Libertarians should be extremely leery of adopting new definitions for words with objective meanings. Life, liberty and property have objective meanings that need to be maintained. Big government types have been trying (and succeeding) to change the meanings of words for decades. Thus, “liberty” becomes “freedom from want, the freedom to take from one person and give to another based on need.” No, liberty means the exact opposite of that. Liberty means you have the freedom to do what you want with your life and the state cannot interfere.
It is exactly the redefinition of objective words that libertarians should fear. We have redefined the words “national defense” to justify foreign wars of aggression against sovereign nations. We have redefined “police force” so that it means, “SWAT teams breaking into your homes and killing innocents.” National defense means defending the country against foreign invaders who attack first. Police are intended to protect and serve the taxpayers who pay their salaries.

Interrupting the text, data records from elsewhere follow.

(** [min_by_key]: the first of the least. *)
Definition key_lt (k k' : Z * Z) : bool := (k.1 <? k'.1)%Z || ((k.1 =? k'.1) && (k.2 <? k'.2))%Z.
Fixpoint min_by_key {A} (key : A -> Z * Z) (l : list A) : option A :=
  match l with
  | [] => None
  | a :: l =>
      match min_by_key key l with
      | None => Some a
      | Some b => if key_lt (key b) (key a) then Some b else Some a
      end
  end.
(** To the left, to the right, above and below. *)
Definition chat_candidates (mouse : RectI) : list RectI :=
  let chat_w := CHAT_OVERLAY_WIDTH in
  let chat_h := CHAT_OVERLAY_HEIGHT in
  let gap := 12%Z in
  let align_y := (rc_y mouse + rc_h mouse - chat_h)%i32 in
  let align_x := (rc_x mouse + (rc_w mouse - chat_w) / 2)%i32 in
  [mkRectI (rc_x mouse - chat_w - gap)%i32 align_y chat_w chat_h;
   mkRectI (rc_x mouse + rc_w mouse + gap)%i32 align_y chat_w chat_h;
   mkRectI align_x (rc_y mouse - chat_h - gap)%i32 chat_w chat_h;
   mkRectI align_x (rc_y mouse + rc_h mouse + gap)%i32 chat_w chat_h].
Definition placement_key (mouse : RectI) (house : option RectI) (candidate : RectI) : Z * Z :=
  ((overlap_area candidate mouse
    + match house with Some house => (overlap_area candidate house * 2)%i32 | None => 0%Z end)%i32,
   distance_squared candidate mouse).
(** [position_chat_overlay], with the places it reads and the one it sets *)
Definition position_chat_overlay (mouse : RectI) (monitor house : option RectI) : Z * Z :=
  let candidates := map (fun candidate => clamp_rect candidate monitor) (chat_candidates mouse) in
  match min_by_key (placement_key mouse house) candidates with
  | Some best => (rc_x best, rc_y best)
  | None => ((rc_x mouse - CHAT_OVERLAY_WIDTH - 12)%i32, (rc_y mouse + rc_h mouse - CHAT_OVERLAY_HEIGHT)%i32)
  end.
(** The place that [show_speech_bubble] computes, and the edge of its tail *)
Definition speech_bubble_place (mouse : RectI) (monitor : option RectI) : RectI * TailSide :=
  let align_y := (rc_y mouse + (rc_h mouse - SPEECH_BUBBLE_HEIGHT) / 2)%i32 in
  let left_rect := mkRectI (rc_x mouse - SPEECH_BUBBLE_WIDTH - SPEECH_BUBBLE_GAP)%i32 align_y SPEECH_BUBBLE_WIDTH SPEECH_BUBBLE_HEIGHT in
  (match monitor with
   | Some m => mkRectI (rc_x left_rect) (clamp (rc_y left_rect) (rc_y m) (rc_y m + Z.max (rc_h m - rc_h left_rect)%i32 0)%i32)
                 (rc_w left_rect) (rc_h left_rect)
   | None => left_rect
   end, TailRight).
End Placement.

As mentioned above, the U.S. Constitution leaves family law to the states and localities, just as it leaves police and fire protection and local courts to states and localities. Marriage is an extension of family law and is intended to build up a stable society and also protect the family unit from state meddling. The Cato Institute earlier this year printed an important paper called “Marriage Against the State” that pointed out the importance of marriage in protecting your personal life. The paper points out that “getting the government out of the marriage business” is not the solution.
Government has been and always will be involved in the marriage business at the local level. People want public ceremonies where they express their commitment to each other. These ceremonies have important societal purposes, as outlined above.
One last point for the libertarians reading this: the libertarian movement is at its best when fighting against conventional wisdom and elite opinion. American elites overwhelmingly favor gay marriage. Think back of all of the things that American elites have overwhelmingly favored over the years (Medicare, Social Security, the drug war, the war on terror and on and on). How often does history prove them right?
Let me conclude by saying that the gay marriage movement appears unstoppable. The younger generation has no clue that marriage has a different meaning than a voluntary civil union. So if you are reading this and are offended, please consider that you have probably won the battle. Most states will have gay marriage in the next decade. Time will tell if it will truly involve the promotion of liberty or not.